# Instructions for the task
Retype the whole listing below precisely.

# Available data
_____
Definition sequence_items (items : list seq_item) (body : list chunk) : cw_outcome (bool * list chunk) :=
  cw_foreach (fun item st => r <- sequence_item item st.2 ;; Ret (st.1 && r.1, r.2)) items (true, body).

Definition check_holes (check : placeholder -> cw_outcome (bool * placeholder)) (holes : list placeholder)
    : cw_outcome (bool * list placeholder) :=
  cw_foreach (fun ph st => r <- check ph ;; Ret (st.1 && r.1, st.2 ++ [r.2])) holes (true, []).

(** A chunk of a sequence: its pointcut, then its place holders. *)
Definition sequence_chunk (fuel : nat) (s : session) (tplRtype : seq_proto) (itfName : string) (qualifier : string)
    (interface_list : list string) (c : chunk) : cw_outcome (bool * chunk) :=
  let '(builtin, error) := rtxTypeCheck_ChunkIsBuiltin "" "" "" "sequence" qualifier in
  if error : bool then Ret (false, c)
  else if builtin : bool then Ret (true, c)
  else
    let id := q_name (b_pointcut c) in
    r <- rtxTypeCheck_ItfNameDefinesPointcut false s (b_pointcut c)
           (if unscoped id then id_scope (q_name tplRtype) else id_scope id) interface_list ;;
    h <- check_holes (rtxTypeCheck_CheckPlaceholder fuel s (Some tplRtype) (id_scope (q_name r.2)) itfName interface_list)
           (b_holes c) ;;
    Ret (r.1 && h.1, Chunk (b_chunk_type c) (b_decl_type c) r.2 (b_fields c) h.2).

Definition sequence_chunks (fuel : nat) (s : session) (tplRtype : seq_proto) (itfName : string) (qualifier : string)
    (interface_list : list string) (body : list chunk) : cw_outcome (bool * list chunk) :=
  cw_foreach (fun c st =>
    r <- sequence_chunk fuel s tplRtype itfName qualifier interface_list c ;; Ret (st.1 && r.1, st.2 ++ [r.2]))
    body (true, []).

Definition TemplateSpec_sequence (fuel : nat) (s : session) (t : template) (interface_list : list string)
    : cw_outcome (bool * template) :=
  r <- rtxTypeCheck_ItfNameDefinesSequence (D := front_disk) fuel s (tp_rtype t) (id_scope (q_name (tp_rtype t)))
         interface_list "" ;;
  let '(found, (tplRtype, _)) := r in
  if negb found then Ret (false, set_tpl tplRtype (tp_body t) t)
  else
    tplFullName <- full_name tplRtype ;;
    itfTree <- load_itf (D := D) (id_scope (q_name tplRtype)) s ;;
    match itfTree with
    | None => Ret (false, set_tpl tplRtype (tp_body t) t)
    | Some itfTree =>
        match aget tplFullName (default [] (aget (id_name (q_name tplRtype)) (ft_sequences itfTree))) with
        | None => Error
        | Some itfTplNode =>
            let qualifier := e_qualifier (st_decl itfTplNode) in
            full <- sequence_items (st_body itfTplNode) (tp_body t) ;;
            builtin <- rtxTypeCheck_TemplateBuiltinItems qualifier full.2 ;;
            known <- sequence_chunks fuel s tplRtype (ft_name itfTree) qualifier interface_list builtin.2 ;;
            Ret (full.1 && builtin.1 && known.1, set_tpl tplRtype known.2 t)
        end
    end.

Definition rtxTypeCheck_Template (fuel : nat) (s : session) (t : template) (interfaces : list string)
    : cw_outcome (bool * template) :=
  if tp_type t == "sequence" then TemplateSpec_sequence fuel s t interfaces
  else if (tp_type t == "type") || (tp_type t == "builtintype") then TemplateSpec_type fuel s t interfaces
  else Error.

(** ** Files *)

(** [BRest]: an interface, a device or a configuration. *)
#[warnings="-register-all"]
Inductive tpl_node :=
| BTpl (t : template)
| BWith (interfaces : list string) (body : list tpl_node) (c_block : list placeholder)
| BRest
| BOther (type : string).

(** The place holders of the C block of a [with]: a pointcut there has no
    parameters, and its scope names the interface for those that follow. *)
Definition with_holes (fuel : nat) (s : session) (interfaces : list string) (c_block : list placeholder)
    : cw_outcome (bool * list placeholder) :=
  st <- cw_foreach (fun ph st =>
    let '(dummy_itf, ph) :=
      match ph with
      | PPointcut _ p => (id_scope (q_name p), PPointcut false (SeqProto (q_name p) []))
      | _ => (st.2.1, ph)
      end in
    r <- rtxTypeCheck_CheckPlaceholder fuel s None "" dummy_itf interfaces ph ;;
    Ret (st.1 && r.1, (dummy_itf, st.2.2 ++ [r.2]))) c_block (true, ("", [])) ;;
  Ret (st.1, st.2.2).

(** What a block answers is the number of its nodes that were rejected; [false] is
    the empty value, which the count is as long as there are none. *)
Definition block_answer (count : nat) : bool := negb (count =? 0).

Fixpoint rtxTpl_TypeCheckFor (fuel : nat) (s : session) (local_node : tpl_node) (interfaces : list string)
    {struct local_node} : cw_outcome (bool * tpl_node) :=
  match local_node with
  | BTpl t => r <- rtxTypeCheck_Template fuel s t interfaces ;; Ret (r.1, BTpl r.2)
  | BWith itfs body c_block =>
      st <- cw_foreach (fun item st =>
              r <- rtxTpl_TypeCheckFor fuel s item itfs ;;
              Ret (if r.1 : bool then st.1 else S st.1, st.2 ++ [r.2])) body (0, []) ;;
      h <- with_holes fuel s itfs c_block ;;
      Ret (block_answer st.1 && h.1, BWith itfs st.2 h.2)
  | BRest => Ret (true, BRest)
  | BOther _ => Error
  end.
_____
# Response to the exercise
Definition sequence_items (items : list seq_item) (body : list chunk) : cw_outcome (bool * list chunk) :=
  cw_foreach (fun item st => r <- sequence_item item st.2 ;; Ret (st.1 && r.1, r.2)) items (true, body).

Definition check_holes (check : placeholder -> cw_outcome (bool * placeholder)) (holes : list placeholder)
    : cw_outcome (bool * list placeholder) :=
  cw_foreach (fun ph st => r <- check ph ;; Ret (st.1 && r.1, st.2 ++ [r.2])) holes (true, []).

(** A chunk of a sequence: its pointcut, then its place holders. *)
Definition sequence_chunk (fuel : nat) (s : session) (tplRtype : seq_proto) (itfName : string) (qualifier : string)
    (interface_list : list string) (c : chunk) : cw_outcome (bool * chunk) :=
  let '(builtin, error) := rtxTypeCheck_ChunkIsBuiltin "" "" "" "sequence" qualifier in
  if error : bool then Ret (false, c)
  else if builtin : bool then Ret (true, c)
  else
    let id := q_name (b_pointcut c) in
    r <- rtxTypeCheck_ItfNameDefinesPointcut false s (b_pointcut c)
           (if unscoped id then id_scope (q_name tplRtype) else id_scope id) interface_list ;;
    h <- check_holes (rtxTypeCheck_CheckPlaceholder fuel s (Some tplRtype) (id_scope (q_name r.2)) itfName interface_list)
           (b_holes c) ;;
    Ret (r.1 && h.1, Chunk (b_chunk_type c) (b_decl_type c) r.2 (b_fields c) h.2).

Definition sequence_chunks (fuel : nat) (s : session) (tplRtype : seq_proto) (itfName : string) (qualifier : string)
    (interface_list : list string) (body : list chunk) : cw_outcome (bool * list chunk) :=
  cw_foreach (fun c st =>
    r <- sequence_chunk fuel s tplRtype itfName qualifier interface_list c ;; Ret (st.1 && r.1, st.2 ++ [r.2]))
    body (true, []).

Definition TemplateSpec_sequence (fuel : nat) (s : session) (t : template) (interface_list : list string)
    : cw_outcome (bool * template) :=
  r <- rtxTypeCheck_ItfNameDefinesSequence (D := front_disk) fuel s (tp_rtype t) (id_scope (q_name (tp_rtype t)))
         interface_list "" ;;
  let '(found, (tplRtype, _)) := r in
  if negb found then Ret (false, set_tpl tplRtype (tp_body t) t)
  else
    tplFullName <- full_name tplRtype ;;
    itfTree <- load_itf (D := D) (id_scope (q_name tplRtype)) s ;;
    match itfTree with
    | None => Ret (false, set_tpl tplRtype (tp_body t) t)
    | Some itfTree =>
        match aget tplFullName (default [] (aget (id_name (q_name tplRtype)) (ft_sequences itfTree))) with
        | None => Error
        | Some itfTplNode =>
            let qualifier := e_qualifier (st_decl itfTplNode) in
            full <- sequence_items (st_body itfTplNode) (tp_body t) ;;
            builtin <- rtxTypeCheck_TemplateBuiltinItems qualifier full.2 ;;
            known <- sequence_chunks fuel s tplRtype (ft_name itfTree) qualifier interface_list builtin.2 ;;
            Ret (full.1 && builtin.1 && known.1, set_tpl tplRtype known.2 t)
        end
    end.

Definition rtxTypeCheck_Template (fuel : nat) (s : session) (t : template) (interfaces : list string)
    : cw_outcome (bool * template) :=
  if tp_type t == "sequence" then TemplateSpec_sequence fuel s t interfaces
  else if (tp_type t == "type") || (tp_type t == "builtintype") then TemplateSpec_type fuel s t interfaces
  else Error.

(** ** Files *)

(** [BRest]: an interface, a device or a configuration. *)
#[warnings="-register-all"]
Inductive tpl_node :=
| BTpl (t : template)
| BWith (interfaces : list string) (body : list tpl_node) (c_block : list placeholder)
| BRest
| BOther (type : string).

(** The place holders of the C block of a [with]: a pointcut there has no
    parameters, and its scope names the interface for those that follow. *)
Definition with_holes (fuel : nat) (s : session) (interfaces : list string) (c_block : list placeholder)
    : cw_outcome (bool * list placeholder) :=
  st <- cw_foreach (fun ph st =>
    let '(dummy_itf, ph) :=
      match ph with
      | PPointcut _ p => (id_scope (q_name p), PPointcut false (SeqProto (q_name p) []))
      | _ => (st.2.1, ph)
      end in
    r <- rtxTypeCheck_CheckPlaceholder fuel s None "" dummy_itf interfaces ph ;;
    Ret (st.1 && r.1, (dummy_itf, st.2.2 ++ [r.2]))) c_block (true, ("", [])) ;;
  Ret (st.1, st.2.2).

(** What a block answers is the number of its nodes that were rejected; [false] is
    the empty value, which the count is as long as there are none. *)
Definition block_answer (count : nat) : bool := negb (count =? 0).

Fixpoint rtxTpl_TypeCheckFor (fuel : nat) (s : session) (local_node : tpl_node) (interfaces : list string)
    {struct local_node} : cw_outcome (bool * tpl_node) :=
  match local_node with
  | BTpl t => r <- rtxTypeCheck_Template fuel s t interfaces ;; Ret (r.1, BTpl r.2)
  | BWith itfs body c_block =>
      st <- cw_foreach (fun item st =>
              r <- rtxTpl_TypeCheckFor fuel s item itfs ;;
              Ret (if r.1 : bool then st.1 else S st.1, st.2 ++ [r.2])) body (0, []) ;;
      h <- with_holes fuel s itfs c_block ;;
      Ret (block_answer st.1 && h.1, BWith itfs st.2 h.2)
  | BRest => Ret (true, BRest)
  | BOther _ => Error
  end.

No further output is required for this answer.